Look below for the line containing "else Exn (Error"; from there through the line containing "record_mem : W -> unit * W;", both lines included, please set down each line exactly and nothing else.

[Dataset excerpts]
<<<<

(** [s.split()] *)
Fixpoint split_ws_from (cur s : string) : list string :=
  match s with
  | EmptyString => if nonempty cur then [cur] else []
  | String c s =>
      if is_space c then (if nonempty cur then [cur] else []) ++ split_ws_from EmptyString s
      else split_ws_from (cur +:+ String c EmptyString) s
  end.
Definition split_ws (s : string) : list string := split_ws_from EmptyString s.

Definition _extract_blobs (s : string) : list string := fromkeys (findall1 _BLOB_RE s).

(** [token.lower() or None] *)
Definition _leading_family (s : string) : option string :=
  let token := lower (strip (before ":" (strip s))) in if nonempty token then Some token else None.

Definition _is_fake_family (s : string) : bool :=
  match _leading_family s with Some fam => bool_decide (fam ∈ _FAKE_MARKERS) | None => false end.

Definition _is_split_family (s : string) : bool :=
  match _leading_family s with Some fam => bool_decide (fam ∈ _SPLIT_FAMILIES) | None => false end
  || existsb (fun name => contains name (lower s) && negb (String.eqb name "hostfakesplit")) _SPLIT_FAMILIES.

Definition is_break (c : ascii) : bool := Ascii.eqb c (ascii_of_N 10) || Ascii.eqb c (ascii_of_N 13).
Definition _is_well_formed (s : string) : bool :=
  if negb (sforall (fun c => negb (is_break c)) s) then false else Nat.even (count_char double_quote s).

Definition is_hex_literal (name : string) : bool := found (fullmatch hex_literal_re name).
Definition first_is_digit (name : string) : bool :=
  match name with String c _ => is_digit c | EmptyString => false end.
Lemma str_body_escaped s rest :
  sforall lua_char s = true -> str_body (bs_json_escape s +:+ String dquote rest) = Ret (s, rest).
Proof.
  induction s as [|c s IH]; [reflexivity|]. cbn [sforall]. intros [Hc Hs]%andb_true_iff.
  rewrite json_escape_cons, append_assoc. unfold escaped_char.
  destruct (Ascii.eqb_spec c "\") as [->|Hb].
  { transitivity (push "\" (str_body (bs_json_escape s +:+ String dquote rest))); [reflexivity|]. by rewrite IH. }
  destruct (Ascii.eqb_spec c dquote) as [->|Hq].
  { transitivity (push dquote (str_body (bs_json_escape s +:+ String dquote rest))); [reflexivity|]. by rewrite IH. }
  destruct (Ascii.eqb_spec c (ascii_of_N 10)) as [->|Hn].
  { transitivity (push (ascii_of_N 10) (str_body (bs_json_escape s +:+ String dquote rest))); [reflexivity|]. by rewrite IH. }
  rewrite append_cons, append_nil_l. cbn [str_body]. apply Ascii.eqb_neq in Hb, Hq, Hn. rewrite Hq, Hb.
  unfold lua_char in Hc. rewrite Hn, orb_false_r in Hc.
  assert ((N_of_ascii c <? 32)%N = false) as -> by (apply N.ltb_ge; by apply N.leb_le). by rewrite IH.
Qed.

Definition lua_json (v : lua_val) : json :=
  match v with LNum z => JInt z | LBool b => JBool b | LStr s => JStr s end.
Definition lua_text (v : lua_val) : string :=
  match v with LNum z => str_of_Z z | LBool b => if b then "true" else "false" | LStr s => q (bs_json_escape s) end.
Definition writable (kv : string * lua_val) : Prop :=
  sforall plain_char kv.1 = true /\
  match kv.2 with LNum z => (0 <= z)%Z | LBool _ => True | LStr s => sforall lua_char s = true end.

Definition lua_field (kv : string * lua_val) : field := (kv.1, (lua_text kv.2, lua_json kv.2)).
Definition lua_dict (fields : list (string * lua_val)) : list (string * json) := prod_map id lua_json <$> fields.

Lemma lua_field_ok kv : writable kv -> field_ok (lua_field kv).
Proof.
  destruct kv as [k v]. intros [Hk Hv]. split; [done|]. cbn [lua_field fst snd] in *. destruct v as [z|b|s].
  - by apply prints_nat.
  - apply prints_bool.
  - apply prints_string. intros rest. by apply str_body_escaped.
Qed.
(* ===== verification/BatchService.v ===== *)
(** * The batch service: [service/batch_service.py], [service/batch_models.py]

    One batch of probes: a namespace is acquired, the daemon is booted and probed item by item with
    reboots on the way, the results are padded and logged, the namespace is released. The code runs
    in a monad of a world, a trace of its effects and exceptions; what the service only calls (the
    pool, the daemon, the curl worker, the store, the clock of the stop event) are functions of the
    world in [Deps], each free to fail. Timings, memory thresholds and log lines are left out. *)

From stdpp Require Import base numbers list strings gmap.
From Stdlib Require Import ZArith Lia.
From S2P Require Import Prelude PyExn PyFloat PyStr PyDict PyJson FailPhase Families Weights BridgePool ProbeResult.

#[local] Open Scope string_scope.

(** ** The monad *)

Definition dns_meta : Type := option string * string * string. (* ip, verdict, server *)

Inductive effect : Type :=
  | EAcquired (ns : string) | EReleased (ns : string)
  | EBoot | EShutdown
  | EProbe (idx : Z) (gen : Z) (it : StrategyItem) (dom : string)
  | ELog (it : StrategyItem) (dom : string) (r : TcpTestResult) (dns : dns_meta)
  | ELeft (rest : list effect).  (* the thread is left to itself: [rest] is what it still does, mixed with what follows *)

(** When a cancellation meets the batch that awaits its thread: never, before an executor has started the thread, or
    when the thread has had so many of its effects. *)
Inductive cancellation : Type := Undisturbed | Unstarted | Amid (k : nat).

Definition M (W : Type) : Type -> Type := X (W * list effect).

Definition call {W A} (f : W -> res A * W) : M W A := fun '(w, tr) => let '(r, w) := f w in (r, (w, tr)).
Definition ask {W A} (f : W -> A * W) : M W A := fun '(w, tr) => let '(a, w) := f w in (Done a, (w, tr)).
Definition emit {W} (e : effect) : M W unit := fun '(w, tr) => (Done tt, (w, tr ++ [e])%list).

(** ** Contexts *)

Record BatchContext : Type := Ctx {
  ctx_items : list StrategyItem; ctx_domain : string; ctx_batch_id : Z; ctx_protocol : string;
  ctx_domains : option (list string)
}.

Definition item_domains (c : BatchContext) : res (list string) :=
  match ctx_domains c with
  | Some ds => if Nat.eqb (length ds) (length (ctx_items c)) then Done ds
               else Exn (Error "domains length != items length")
  | None => Done (replicate (length (ctx_items c)) (ctx_domain c))
  end.

Record BatchProbeResult : Type := BatchResult { br_results : list TcpTestResult; br_backend : string }.

Record Deps (W : Type) : Type := {
  acquire_ns : W -> option (res string) * W;               (* None: TimeoutError of wait_for *)
  release_ns : string -> W -> res unit * W;
  resolve_domain_dns : string -> W -> res dns_meta * W;
  resolve_domain_ips : string -> W -> res (list string) * W;
  stop_is_set : W -> bool * W;                             (* stop_event is not None and stop_event.is_set() *)
  log_tcp_result : StrategyItem -> string -> TcpTestResult -> dns_meta -> W -> res unit * W;
  next_probe_gen : W -> Z * W;
  secure_dns : bool;
  cancel_arrives : W -> cancellation * W;                  (* a cancellation while the thread is awaited *)
  strategy_text : StrategyItem -> W -> res string * W;     (* strategy_text_from_item *)
  boot : W -> res unit * W;
  shutdown : W -> res unit * W;
  wait_heartbeat : W -> bool * W;
  heartbeat_age : W -> option (option float) * W;          (* None: OSError *)
  debug_env : W -> string * W;
  has_monitor : bool;
  recycle_candidates : W -> list Z * W;                    (* after a sample, the pids that are cleared *)
  record_mem : W -> unit * W;
  run_tcp_check : Z -> Z -> StrategyItem -> string -> option string -> list string -> W -> res data * W
}.
Arguments acquire_ns {W} _ _. Arguments release_ns {W} _ _ _. Arguments resolve_domain_dns {W} _ _ _.
Arguments resolve_domain_ips {W} _ _ _. Arguments stop_is_set {W} _ _. Arguments log_tcp_result {W} _ _ _ _ _ _.
Arguments next_probe_gen {W} _ _. Arguments secure_dns {W} _. Arguments cancel_arrives {W} _ _.
Arguments strategy_text {W} _ _ _. Arguments boot {W} _ _. Arguments shutdown {W} _ _. Arguments wait_heartbeat {W} _ _.
Arguments heartbeat_age {W} _ _. Arguments debug_env {W} _ _. Arguments has_monitor {W} _.
Arguments recycle_candidates {W} _ _. Arguments record_mem {W} _ _. Arguments run_tcp_check {W} _ _ _ _ _ _ _ _.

>>>>

- **ANSWER SPACE**
               else Exn (Error "domains length != items length")
  | None => Done (replicate (length (ctx_items c)) (ctx_domain c))
  end.

Record BatchProbeResult : Type := BatchResult { br_results : list TcpTestResult; br_backend : string }.

Record Deps (W : Type) : Type := {
  acquire_ns : W -> option (res string) * W;               (* None: TimeoutError of wait_for *)
  release_ns : string -> W -> res unit * W;
  resolve_domain_dns : string -> W -> res dns_meta * W;
  resolve_domain_ips : string -> W -> res (list string) * W;
  stop_is_set : W -> bool * W;                             (* stop_event is not None and stop_event.is_set() *)
  log_tcp_result : StrategyItem -> string -> TcpTestResult -> dns_meta -> W -> res unit * W;
  next_probe_gen : W -> Z * W;
  secure_dns : bool;
  cancel_arrives : W -> cancellation * W;                  (* a cancellation while the thread is awaited *)
  strategy_text : StrategyItem -> W -> res string * W;     (* strategy_text_from_item *)
  boot : W -> res unit * W;
  shutdown : W -> res unit * W;
  wait_heartbeat : W -> bool * W;
  heartbeat_age : W -> option (option float) * W;          (* None: OSError *)
  debug_env : W -> string * W;
  has_monitor : bool;
  recycle_candidates : W -> list Z * W;                    (* after a sample, the pids that are cleared *)
  record_mem : W -> unit * W;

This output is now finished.